*WHAT THIS TASK INVOLVES*: Print out the entries, word for word.

*Stored items*:
⁂

(** C10.  No division of the run is guarded: whatever the number of
    examples, the mean norm is a quotient by [N], the mean is scaled by the
    quotient [1/N] and the covariance by the quotient [1/(N-1)].  The
    divisors of a run are all nonzero if and only if there are at least two
    examples; with exactly one example the covariance divisor is zero. *)
Theorem pipeline_divisors_nonzero n_examples :
  [/\ forall G n_params,
        mean_norm2 G n_examples n_params
        = for_loop 0 n_examples
            (fun i acc => acc + norm2 (mkVec n_params (nth [::] G i))) 0
          / mean_norm2_divisor real n_examples
        /\ Vec_ptr (gradient_mean G n_examples n_params)
           = [seq s * (1 / inv_n_examples_divisor real n_examples)
             | s <- mkseq (fun j => \sum_(0 <= i < n_examples) mget G i j) n_params],
      forall M n_params,
        compute_covariance M n_examples n_params
        = mxRealMulMat (1 / covariance_divisor real n_examples)
            (mxTrMatMulMat M M (Mat_new real n_params n_params))
            (mxTrMatMulMat M M (Mat_new real n_params n_params)),
      all (fun y : real => y != 0) (pipeline_divisors real n_examples)
      = (2 <= n_examples)%N
    & covariance_divisor real 1 = 0].
Proof.
split=> //.
- by move=> G n_params; rewrite gradient_meanE /mkseq -map_comp.
- have progress_nz : (n_examples != 0)%N ->
      all (fun y : real => y != 0)
        (flatten [seq [:: n_examples%:R; 10%:R] | i <- iota 0 n_examples]).
    move=> Nn0; apply/allP => y /flattenP [l /mapP [i _ ->]].
    by rewrite !inE => /orP [/eqP ->|/eqP ->]; rewrite pnatr_eq0.
  rewrite /pipeline_divisors all_cat /= andbT /mean_norm2_divisor
    /inv_n_examples_divisor /covariance_divisor.
  rewrite !pnatr_eq0 subr_eq0 -[1]/(1%:R) eqr_nat.
  case: n_examples progress_nz => [|[|n]] progress_nz //; first by rewrite andbF.
  by rewrite progress_nz.
- by rewrite /covariance_divisor subrr.
Qed.

End NumericFacts.

(** ** Collecting the gradients *)

Section CopyFacts.

Variable real : realFieldType.

Implicit Types (p : Parameters real) (dat : seq (seq real)) (row : seq real).

Lemma set_nth_cat_head (T : Type) (x0 : T) (s1 s2 : seq T) x y :
  set_nth x0 (s1 ++ x :: s2) (size s1) y = s1 ++ y :: s2.
Proof. by elim: s1 => [|z s1 IH] //=; rewrite IH. Qed.

Lemma memset0_all row : memset0 row (size row) = nseq (size row) 0.
Proof. by rewrite /memset0 drop_size cats0. Qed.

Lemma size_zero_params sizes : size (zero_params real sizes) = size sizes.
Proof. by rewrite size_map. Qed.

Lemma shape_zero_params sizes : [seq size g | g <- zero_params real sizes] = sizes.
Proof.
by rewrite /zero_params -map_comp -[RHS]map_id; apply: eq_map => sz /=; rewrite size_nseq.
Qed.

(** The number of parameters is the sum of the sizes of the groups. *)
Lemma count_paramsE p : wf_Parameters p -> count_params p = sumn (size_ p).
Proof.
case/and3P => /eqP szs _ _; rewrite /count_params -[in RHS](take_size (size_ p)) szs.
apply: (@for_loop_inv _ (fun k n => n = sumn (take k (size_ p)))) => //.
  by rewrite take0.
move=> k n /= ltk ->.
by rewrite (take_nth 0%N) ?szs // sumn_rcons.
Qed.

Lemma clear_der_paramsE p :
  wf_Parameters p -> clear_der_params p = zero_params real (size_ p).
Proof.
case/and3P => /eqP szs /eqP szd /eqP shp; rewrite /clear_der_params.
rewrite (@for_loop_set_nth _ [::] (n_data p)
           (fun i buf => memset0 buf (nth 0%N (size_ p) i))) //.
apply: (@eq_from_nth _ [::]); first by rewrite size_mkseq size_zero_params.
move=> i; rewrite size_mkseq => lti; rewrite nth_mkseq //.
rewrite (nth_map 0%N) ?szs // -shp (nth_map [::]) ?szd //.
exact: memset0_all.
Qed.

(** Copying the groups fills the row with their concatenation and leaves
    every group zero. *)
Lemma save_gradientE p row dat :
  size dat = n_data p -> [seq size g | g <- dat] = size_ p ->
  size row = sumn (size_ p) ->
  save_gradient p row dat = (flatten dat, sumn (size_ p), zero_params real (size_ p)).
Proof.
move=> szd shp szrow; rewrite /save_gradient.
have szs : size (size_ p) = n_data p by rewrite -shp size_map.
have -> : (flatten dat, sumn (size_ p), zero_params real (size_ p))
          = (flatten (take (n_data p) dat) ++ drop (sumn (take (n_data p) (size_ p))) row,
             sumn (take (n_data p) (size_ p)),
             zero_params real (take (n_data p) (size_ p)) ++ drop (n_data p) dat).
  by rewrite !take_oversize ?drop_oversize ?cats0 ?szd ?szs ?szrow.
apply: (@for_loop_inv _ (fun j st =>
  st = (flatten (take j dat) ++ drop (sumn (take j (size_ p))) row,
        sumn (take j (size_ p)),
        zero_params real (take j (size_ p)) ++ drop j dat))) => //.
  by rewrite !take0 /= !drop0.
move=> j st /= ltj ->.
set F := flatten (take j dat); set off := sumn (take j (size_ p)).
set Z := zero_params real (take j (size_ p)); set X := nth [::] dat j.
have szZ : size Z = j by rewrite size_zero_params size_take szs ltj.
have szF : size F = off by rewrite size_flatten /shape map_take shp.
have szX : nth 0%N (size_ p) j = size X by rewrite -shp (nth_map [::]) ?szd.
have nthD : nth [::] (Z ++ drop j dat) j = X.
  by rewrite nth_cat szZ ltnn subnn nth_drop addn0.
rewrite nthD szX (take_nth 0%N) ?szs // (take_nth [::]) ?szd // -/X szX.
congr (_, _, _).
- rewrite /memcpy_at take_size_cat // take_size -cats1 flatten_cat /= cats0.
  rewrite sumn_rcons -/off -catA; congr (_ ++ (_ ++ _)).
  by rewrite addnC -drop_drop drop_size_cat // drop_drop addnC.
- by rewrite sumn_rcons.
- rewrite (drop_nth [::]) ?szd // -/X -szZ set_nth_cat_head memset0_all.
  by rewrite /zero_params map_rcons cat_rcons -/(zero_params _ _) szZ.
Qed.

End CopyFacts.

Section CollectFacts.

Variable real : realFieldType.
Variable machine : Type.
Variable fbprop : nat -> machine -> seq (seq real) -> machine * seq (seq real).

Implicit Types (p : Parameters real) (mach : machine).

Lemma sumn_take_nth (s : seq nat) j :
  (j <= size s)%N -> sumn (take j s) = (\sum_(0 <= k < j) nth 0 s k)%N.
Proof.
elim: j => [|j IH] ltj; first by rewrite take0 big_geq.
by rewrite (take_nth 0%N) // sumn_rcons IH ?big_nat_recr // ltnW.
Qed.

(** Where group [j] lies in the concatenation of the groups. *)
Lemma nth_flatten_group (ss : seq (seq real)) j c :
  (j < size ss)%N -> (c < size (nth [::] ss j))%N ->
  nth 0 (flatten ss) (sumn (take j [seq size g | g <- ss]) + c) = nth 0 (nth [::] ss j) c.
Proof.
elim: ss j => [|s ss IH] [|j] //=; first by move=> _ ltc; rewrite add0n nth_cat ltc.
rewrite ltnS => ltj ltc; rewrite nth_cat -addnA ltnNge leq_addr /= addKn.
exact: IH.
Qed.

Lemma collect_uptoS p n_examples mach i :
  collect_upto fbprop p n_examples mach i.+1
  = collect_step fbprop p n_examples i (collect_upto fbprop p n_examples mach i).
Proof. by rewrite /collect_upto for_loop_last. Qed.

⁂

*SOLVED PROBLEM*:
(** C10.  No division of the run is guarded: whatever the number of
    examples, the mean norm is a quotient by [N], the mean is scaled by the
    quotient [1/N] and the covariance by the quotient [1/(N-1)].  The
    divisors of a run are all nonzero if and only if there are at least two
    examples; with exactly one example the covariance divisor is zero. *)
Theorem pipeline_divisors_nonzero n_examples :
  [/\ forall G n_params,
        mean_norm2 G n_examples n_params
        = for_loop 0 n_examples
            (fun i acc => acc + norm2 (mkVec n_params (nth [::] G i))) 0
          / mean_norm2_divisor real n_examples
        /\ Vec_ptr (gradient_mean G n_examples n_params)
           = [seq s * (1 / inv_n_examples_divisor real n_examples)
             | s <- mkseq (fun j => \sum_(0 <= i < n_examples) mget G i j) n_params],
      forall M n_params,
        compute_covariance M n_examples n_params
        = mxRealMulMat (1 / covariance_divisor real n_examples)
            (mxTrMatMulMat M M (Mat_new real n_params n_params))
            (mxTrMatMulMat M M (Mat_new real n_params n_params)),
      all (fun y : real => y != 0) (pipeline_divisors real n_examples)
      = (2 <= n_examples)%N
    & covariance_divisor real 1 = 0].
Proof.
split=> //.
- by move=> G n_params; rewrite gradient_meanE /mkseq -map_comp.
- have progress_nz : (n_examples != 0)%N ->
      all (fun y : real => y != 0)
        (flatten [seq [:: n_examples%:R; 10%:R] | i <- iota 0 n_examples]).
    move=> Nn0; apply/allP => y /flattenP [l /mapP [i _ ->]].
    by rewrite !inE => /orP [/eqP ->|/eqP ->]; rewrite pnatr_eq0.
  rewrite /pipeline_divisors all_cat /= andbT /mean_norm2_divisor
    /inv_n_examples_divisor /covariance_divisor.
  rewrite !pnatr_eq0 subr_eq0 -[1]/(1%:R) eqr_nat.
  case: n_examples progress_nz => [|[|n]] progress_nz //; first by rewrite andbF.
  by rewrite progress_nz.
- by rewrite /covariance_divisor subrr.
Qed.

End NumericFacts.

(** ** Collecting the gradients *)

Section CopyFacts.

Variable real : realFieldType.

Implicit Types (p : Parameters real) (dat : seq (seq real)) (row : seq real).

Lemma set_nth_cat_head (T : Type) (x0 : T) (s1 s2 : seq T) x y :
  set_nth x0 (s1 ++ x :: s2) (size s1) y = s1 ++ y :: s2.
Proof. by elim: s1 => [|z s1 IH] //=; rewrite IH. Qed.

Lemma memset0_all row : memset0 row (size row) = nseq (size row) 0.
Proof. by rewrite /memset0 drop_size cats0. Qed.

Lemma size_zero_params sizes : size (zero_params real sizes) = size sizes.
Proof. by rewrite size_map. Qed.

Lemma shape_zero_params sizes : [seq size g | g <- zero_params real sizes] = sizes.
Proof.
by rewrite /zero_params -map_comp -[RHS]map_id; apply: eq_map => sz /=; rewrite size_nseq.
Qed.

(** The number of parameters is the sum of the sizes of the groups. *)
Lemma count_paramsE p : wf_Parameters p -> count_params p = sumn (size_ p).
Proof.
case/and3P => /eqP szs _ _; rewrite /count_params -[in RHS](take_size (size_ p)) szs.
apply: (@for_loop_inv _ (fun k n => n = sumn (take k (size_ p)))) => //.
  by rewrite take0.
move=> k n /= ltk ->.
by rewrite (take_nth 0%N) ?szs // sumn_rcons.
Qed.

Lemma clear_der_paramsE p :
  wf_Parameters p -> clear_der_params p = zero_params real (size_ p).
Proof.
case/and3P => /eqP szs /eqP szd /eqP shp; rewrite /clear_der_params.
rewrite (@for_loop_set_nth _ [::] (n_data p)
           (fun i buf => memset0 buf (nth 0%N (size_ p) i))) //.
apply: (@eq_from_nth _ [::]); first by rewrite size_mkseq size_zero_params.
move=> i; rewrite size_mkseq => lti; rewrite nth_mkseq //.
rewrite (nth_map 0%N) ?szs // -shp (nth_map [::]) ?szd //.
exact: memset0_all.
Qed.

(** Copying the groups fills the row with their concatenation and leaves
    every group zero. *)
Lemma save_gradientE p row dat :
  size dat = n_data p -> [seq size g | g <- dat] = size_ p ->
  size row = sumn (size_ p) ->
  save_gradient p row dat = (flatten dat, sumn (size_ p), zero_params real (size_ p)).
Proof.
move=> szd shp szrow; rewrite /save_gradient.
have szs : size (size_ p) = n_data p by rewrite -shp size_map.
have -> : (flatten dat, sumn (size_ p), zero_params real (size_ p))
          = (flatten (take (n_data p) dat) ++ drop (sumn (take (n_data p) (size_ p))) row,
             sumn (take (n_data p) (size_ p)),
             zero_params real (take (n_data p) (size_ p)) ++ drop (n_data p) dat).
  by rewrite !take_oversize ?drop_oversize ?cats0 ?szd ?szs ?szrow.
apply: (@for_loop_inv _ (fun j st =>
  st = (flatten (take j dat) ++ drop (sumn (take j (size_ p))) row,
        sumn (take j (size_ p)),
        zero_params real (take j (size_ p)) ++ drop j dat))) => //.
  by rewrite !take0 /= !drop0.
move=> j st /= ltj ->.
set F := flatten (take j dat); set off := sumn (take j (size_ p)).
set Z := zero_params real (take j (size_ p)); set X := nth [::] dat j.
have szZ : size Z = j by rewrite size_zero_params size_take szs ltj.
have szF : size F = off by rewrite size_flatten /shape map_take shp.
have szX : nth 0%N (size_ p) j = size X by rewrite -shp (nth_map [::]) ?szd.
have nthD : nth [::] (Z ++ drop j dat) j = X.
  by rewrite nth_cat szZ ltnn subnn nth_drop addn0.
rewrite nthD szX (take_nth 0%N) ?szs // (take_nth [::]) ?szd // -/X szX.
congr (_, _, _).
- rewrite /memcpy_at take_size_cat // take_size -cats1 flatten_cat /= cats0.
  rewrite sumn_rcons -/off -catA; congr (_ ++ (_ ++ _)).
  by rewrite addnC -drop_drop drop_size_cat // drop_drop addnC.
- by rewrite sumn_rcons.
- rewrite (drop_nth [::]) ?szd // -/X -szZ set_nth_cat_head memset0_all.
  by rewrite /zero_params map_rcons cat_rcons -/(zero_params _ _) szZ.
Qed.

End CopyFacts.

Section CollectFacts.

Variable real : realFieldType.
Variable machine : Type.
Variable fbprop : nat -> machine -> seq (seq real) -> machine * seq (seq real).

Implicit Types (p : Parameters real) (mach : machine).

Lemma sumn_take_nth (s : seq nat) j :
  (j <= size s)%N -> sumn (take j s) = (\sum_(0 <= k < j) nth 0 s k)%N.
Proof.
elim: j => [|j IH] ltj; first by rewrite take0 big_geq.
by rewrite (take_nth 0%N) // sumn_rcons IH ?big_nat_recr // ltnW.
Qed.

(** Where group [j] lies in the concatenation of the groups. *)
Lemma nth_flatten_group (ss : seq (seq real)) j c :
  (j < size ss)%N -> (c < size (nth [::] ss j))%N ->
  nth 0 (flatten ss) (sumn (take j [seq size g | g <- ss]) + c) = nth 0 (nth [::] ss j) c.
Proof.
elim: ss j => [|s ss IH] [|j] //=; first by move=> _ ltc; rewrite add0n nth_cat ltc.
rewrite ltnS => ltj ltc; rewrite nth_cat -addnA ltnNge leq_addr /= addKn.
exact: IH.
Qed.

Lemma collect_uptoS p n_examples mach i :
  collect_upto fbprop p n_examples mach i.+1
  = collect_step fbprop p n_examples i (collect_upto fbprop p n_examples mach i).
Proof. by rewrite /collect_upto for_loop_last. Qed.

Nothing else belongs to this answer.